Output the data that follows, keeping every line identical.
[Supplied material Boundary: Start]
(** X1: the attribute table and the list of attribute names declare the
    same fourteen attributes; every entry is filed under its own name and
    is a number; the positional ones carry no range and strength NONE,
    the intrinsic ones are exactly width and height, with range
    [30, 200] and strength WEAKER. *)
Theorem attributeDescriptions_agree_with_names :
  dom RectangleGlyph.attributeDescriptions = schema ∧
  ∀ k d, RectangleGlyph.attributeDescriptions !! k = Some d →
    name d = k ∧ type d = "number" ∧
    ((mode d = "positional" ∧ (k ∉ ["width"; "height"]) ∧
      defaultRange d = None ∧ desc_strength d = NONE) ∨
     (mode d = "intrinsic" ∧ k ∈ ["width"; "height"] ∧
      defaultRange d = Some (num 30, num 200) ∧ desc_strength d = WEAKER)).
Proof.
  split.
  - unfold RectangleGlyph.attributeDescriptions.
    by rewrite dom_list_to_map_L.
  - intros k d H. apply attributeDescriptions_entries in H.
    each_entry H; (split; [done|]); (split; [done|]);
      first [ left; repeat split; try done;
              apply (bool_decide_unpack _); vm_compute; exact I
            | right; repeat split; try done;
              repeat first [apply list_elem_of_here
                           |apply list_elem_of_further] ].
Qed.
(** The empty tree and the first insertion. *)
Lemma empty_tree_spec fuel tr key value :
  fetch_header tr = Ok INVALID_PAGE_ID →
  GetValue fuel tr key = Ok None ∧
  Remove fuel tr key = Ok tr ∧
  Begin fuel tr = Fail (RuntimeError "B+ tree is empty") ∧
  ((1 ≤ leaf_slots tr)%nat →
   next_page_id tr ≠ INVALID_PAGE_ID → next_page_id tr ≠ header_page_id_ tr →
   ∃ tr' leaf,
     Insert fuel tr key value = Ok (tr', true) ∧
     fetch_header tr' = Ok (next_page_id tr) ∧
     pages tr' !! next_page_id tr = Some (Leaf leaf) ∧
     LeafPage.sorted leaf ∧
     LeafPage.entries leaf = [(key, value)] ∧
     LeafPage.next_page_id_ leaf = INVALID_PAGE_ID ∧
     next_page_id tr' = to_int32 (next_page_id tr + 1) ∧
     header_page_id_ tr' = header_page_id_ tr ∧
     (∀ p, p ≠ next_page_id tr → p ≠ header_page_id_ tr →
           pages tr' !! p = pages tr !! p) ∧
     (∀ k, GetValue (S fuel) tr' k = Ok (if decide (k = key) then Some value else None))).
Proof.
  intros Hroot.
  split; [by unfold GetValue; rewrite Hroot|].
  split; [by unfold Remove; rewrite Hroot|].
  split; [by unfold Begin; rewrite Hroot|].
  intros Hslots Hvalid Hhdr.
  set (tr1 := set_root (NewPageGuarded tr).1 (next_page_id tr)).
  assert (Hsorted0 : LeafPage.sorted (new_leaf tr1)).
  { split; [simpl; lia|]. intros i j x y _ Hi.
    apply LeafPageFacts.entries_lookup in Hi as [_ Hi]. simpl in Hi. lia. }
  assert (Hroom : LeafPage.size_ (new_leaf tr1)
                  < Z.of_nat (length (LeafPage.array_ (new_leaf tr1)))).
  { cbn. unfold zeroes. rewrite length_replicate. lia. }
  assert (Hnew : key ∉ LeafPage.keys (new_leaf tr1)) by (cbn; apply not_elem_of_nil).
  destruct (LeafPageProperties.Insert_new _ key value Hsorted0 Hroom Hnew)
    as (r & a & Hins & Hr & Hla & He & Hlt & Hgt).
  pose proof (LeafPageProperties.Insert_new_sorted _ key value r a
                Hsorted0 Hroom Hla He Hlt Hgt) as Hs'.
  assert (He1 : LeafPage.entries
                  (LeafPage.IncreaseSize (LeafPage.set_array (new_leaf tr1) a) 1)
                = [(key, value)]).
  { assert (r = 0) as -> by (cbn in Hr; lia). rewrite He. reflexivity. }
  set (leaf := LeafPage.IncreaseSize (LeafPage.set_array (new_leaf tr1) a) 1) in *.
  set (tr' := set_page tr1 (next_page_id tr) (Leaf leaf)).
  assert (Hinsert : Insert fuel tr key value = Ok (tr', true)).
  { unfold Insert. rewrite Hroot. cbn [mbind res_bind]. rewrite Z.eqb_refl.
    change (LeafPage.Insert (new_leaf tr1) key value
            ≫= (λ '(page, _), Ok (set_page tr1 (next_page_id tr) (Leaf page), true))
            = Ok (tr', true)).
    by rewrite Hins. }
  assert (Hhead : fetch_header tr' = Ok (next_page_id tr)).
  { unfold fetch_header, fetch, tr', tr1, set_root.
    cbn [set_page pages header_page_id_ NewPageGuarded fst].
    rewrite lookup_insert_ne by done. by rewrite lookup_insert_eq. }
  assert (Hleaf : pages tr' !! next_page_id tr = Some (Leaf leaf)).
  { unfold tr'. cbn [set_page pages]. by rewrite lookup_insert_eq. }
  exists tr', leaf. split; [done|]. split; [done|]. split; [done|]. split; [done|].
  split; [done|]. split; [done|]. split; [done|]. split; [done|]. split.
  - intros p Hp1 Hp2. unfold tr', tr1, set_root.
    cbn [set_page pages header_page_id_ NewPageGuarded fst].
    by rewrite !lookup_insert_ne.
  - intros k. rewrite (GetValue_unfold (S fuel) tr' (next_page_id tr) k Hhead Hvalid).
    cbn [find_leaf]. unfold fetch. rewrite Hleaf. cbn [of_option mbind res_bind].
    destruct (LeafPageProperties.FindValue_cases leaf k Hs')
      as [(i & v & -> & Hi & Hiv) | [-> Hno]]; [cbn; lia | |].
    + apply LeafPageProperties.entries_elem_of in Hiv; [|done].
      rewrite He1 in Hiv. apply list_elem_of_singleton in Hiv as [= -> ->].
      cbn [mbind res_bind]. by rewrite decide_True.
    + cbn [mbind res_bind]. rewrite decide_False; [done|]. intros ->.
      apply Hno, LeafPageProperties.elem_of_keys. exists value. rewrite He1. by left.
Qed.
[Supplied material Boundary: End]
Answer section:
(** X1: the attribute table and the list of attribute names declare the
    same fourteen attributes; every entry is filed under its own name and
    is a number; the positional ones carry no range and strength NONE,
    the intrinsic ones are exactly width and height, with range
    [30, 200] and strength WEAKER. *)
Theorem attributeDescriptions_agree_with_names :
  dom RectangleGlyph.attributeDescriptions = schema ∧
  ∀ k d, RectangleGlyph.attributeDescriptions !! k = Some d →
    name d = k ∧ type d = "number" ∧
    ((mode d = "positional" ∧ (k ∉ ["width"; "height"]) ∧
      defaultRange d = None ∧ desc_strength d = NONE) ∨
     (mode d = "intrinsic" ∧ k ∈ ["width"; "height"] ∧
      defaultRange d = Some (num 30, num 200) ∧ desc_strength d = WEAKER)).
Proof.
  split.
  - unfold RectangleGlyph.attributeDescriptions.
    by rewrite dom_list_to_map_L.
  - intros k d H. apply attributeDescriptions_entries in H.
    each_entry H; (split; [done|]); (split; [done|]);
      first [ left; repeat split; try done;
              apply (bool_decide_unpack _); vm_compute; exact I
            | right; repeat split; try done;
              repeat first [apply list_elem_of_here
                           |apply list_elem_of_further] ].
Qed.
(** The empty tree and the first insertion. *)
Lemma empty_tree_spec fuel tr key value :
  fetch_header tr = Ok INVALID_PAGE_ID →
  GetValue fuel tr key = Ok None ∧
  Remove fuel tr key = Ok tr ∧
  Begin fuel tr = Fail (RuntimeError "B+ tree is empty") ∧
  ((1 ≤ leaf_slots tr)%nat →
   next_page_id tr ≠ INVALID_PAGE_ID → next_page_id tr ≠ header_page_id_ tr →
   ∃ tr' leaf,
     Insert fuel tr key value = Ok (tr', true) ∧
     fetch_header tr' = Ok (next_page_id tr) ∧
     pages tr' !! next_page_id tr = Some (Leaf leaf) ∧
     LeafPage.sorted leaf ∧
     LeafPage.entries leaf = [(key, value)] ∧
     LeafPage.next_page_id_ leaf = INVALID_PAGE_ID ∧
     next_page_id tr' = to_int32 (next_page_id tr + 1) ∧
     header_page_id_ tr' = header_page_id_ tr ∧
     (∀ p, p ≠ next_page_id tr → p ≠ header_page_id_ tr →
           pages tr' !! p = pages tr !! p) ∧
     (∀ k, GetValue (S fuel) tr' k = Ok (if decide (k = key) then Some value else None))).
Proof.
  intros Hroot.
  split; [by unfold GetValue; rewrite Hroot|].
  split; [by unfold Remove; rewrite Hroot|].
  split; [by unfold Begin; rewrite Hroot|].
  intros Hslots Hvalid Hhdr.
  set (tr1 := set_root (NewPageGuarded tr).1 (next_page_id tr)).
  assert (Hsorted0 : LeafPage.sorted (new_leaf tr1)).
  { split; [simpl; lia|]. intros i j x y _ Hi.
    apply LeafPageFacts.entries_lookup in Hi as [_ Hi]. simpl in Hi. lia. }
  assert (Hroom : LeafPage.size_ (new_leaf tr1)
                  < Z.of_nat (length (LeafPage.array_ (new_leaf tr1)))).
  { cbn. unfold zeroes. rewrite length_replicate. lia. }
  assert (Hnew : key ∉ LeafPage.keys (new_leaf tr1)) by (cbn; apply not_elem_of_nil).
  destruct (LeafPageProperties.Insert_new _ key value Hsorted0 Hroom Hnew)
    as (r & a & Hins & Hr & Hla & He & Hlt & Hgt).
  pose proof (LeafPageProperties.Insert_new_sorted _ key value r a
                Hsorted0 Hroom Hla He Hlt Hgt) as Hs'.
  assert (He1 : LeafPage.entries
                  (LeafPage.IncreaseSize (LeafPage.set_array (new_leaf tr1) a) 1)
                = [(key, value)]).
  { assert (r = 0) as -> by (cbn in Hr; lia). rewrite He. reflexivity. }
  set (leaf := LeafPage.IncreaseSize (LeafPage.set_array (new_leaf tr1) a) 1) in *.
  set (tr' := set_page tr1 (next_page_id tr) (Leaf leaf)).
  assert (Hinsert : Insert fuel tr key value = Ok (tr', true)).
  { unfold Insert. rewrite Hroot. cbn [mbind res_bind]. rewrite Z.eqb_refl.
    change (LeafPage.Insert (new_leaf tr1) key value
            ≫= (λ '(page, _), Ok (set_page tr1 (next_page_id tr) (Leaf page), true))
            = Ok (tr', true)).
    by rewrite Hins. }
  assert (Hhead : fetch_header tr' = Ok (next_page_id tr)).
  { unfold fetch_header, fetch, tr', tr1, set_root.
    cbn [set_page pages header_page_id_ NewPageGuarded fst].
    rewrite lookup_insert_ne by done. by rewrite lookup_insert_eq. }
  assert (Hleaf : pages tr' !! next_page_id tr = Some (Leaf leaf)).
  { unfold tr'. cbn [set_page pages]. by rewrite lookup_insert_eq. }
  exists tr', leaf. split; [done|]. split; [done|]. split; [done|]. split; [done|].
  split; [done|]. split; [done|]. split; [done|]. split; [done|]. split.
  - intros p Hp1 Hp2. unfold tr', tr1, set_root.
    cbn [set_page pages header_page_id_ NewPageGuarded fst].
    by rewrite !lookup_insert_ne.
  - intros k. rewrite (GetValue_unfold (S fuel) tr' (next_page_id tr) k Hhead Hvalid).
    cbn [find_leaf]. unfold fetch. rewrite Hleaf. cbn [of_option mbind res_bind].
    destruct (LeafPageProperties.FindValue_cases leaf k Hs')
      as [(i & v & -> & Hi & Hiv) | [-> Hno]]; [cbn; lia | |].
    + apply LeafPageProperties.entries_elem_of in Hiv; [|done].
      rewrite He1 in Hiv. apply list_elem_of_singleton in Hiv as [= -> ->].
      cbn [mbind res_bind]. by rewrite decide_True.
    + cbn [mbind res_bind]. rewrite decide_False; [done|]. intros ->.
      apply Hno, LeafPageProperties.elem_of_keys. exists value. rewrite He1. by left.
Qed.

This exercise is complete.